* Task requirements *
Using only the records, tally the lines with "quantity" in them and state that total by itself.

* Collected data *
────────────────────

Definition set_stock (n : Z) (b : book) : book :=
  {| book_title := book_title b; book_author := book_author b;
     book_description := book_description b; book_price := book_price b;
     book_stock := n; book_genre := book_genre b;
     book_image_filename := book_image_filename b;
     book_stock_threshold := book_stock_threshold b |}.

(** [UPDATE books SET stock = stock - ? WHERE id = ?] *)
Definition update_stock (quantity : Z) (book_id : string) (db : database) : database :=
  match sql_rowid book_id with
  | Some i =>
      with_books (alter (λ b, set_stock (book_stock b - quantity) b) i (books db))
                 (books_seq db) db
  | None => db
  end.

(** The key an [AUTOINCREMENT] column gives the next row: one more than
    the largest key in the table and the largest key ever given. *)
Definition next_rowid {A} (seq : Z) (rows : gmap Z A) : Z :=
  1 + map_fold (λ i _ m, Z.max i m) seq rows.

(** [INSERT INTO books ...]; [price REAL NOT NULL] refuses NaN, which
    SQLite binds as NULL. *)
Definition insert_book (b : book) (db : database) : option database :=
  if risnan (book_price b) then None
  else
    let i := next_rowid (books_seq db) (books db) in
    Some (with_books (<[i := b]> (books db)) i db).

────────────────────

* Task solution *
2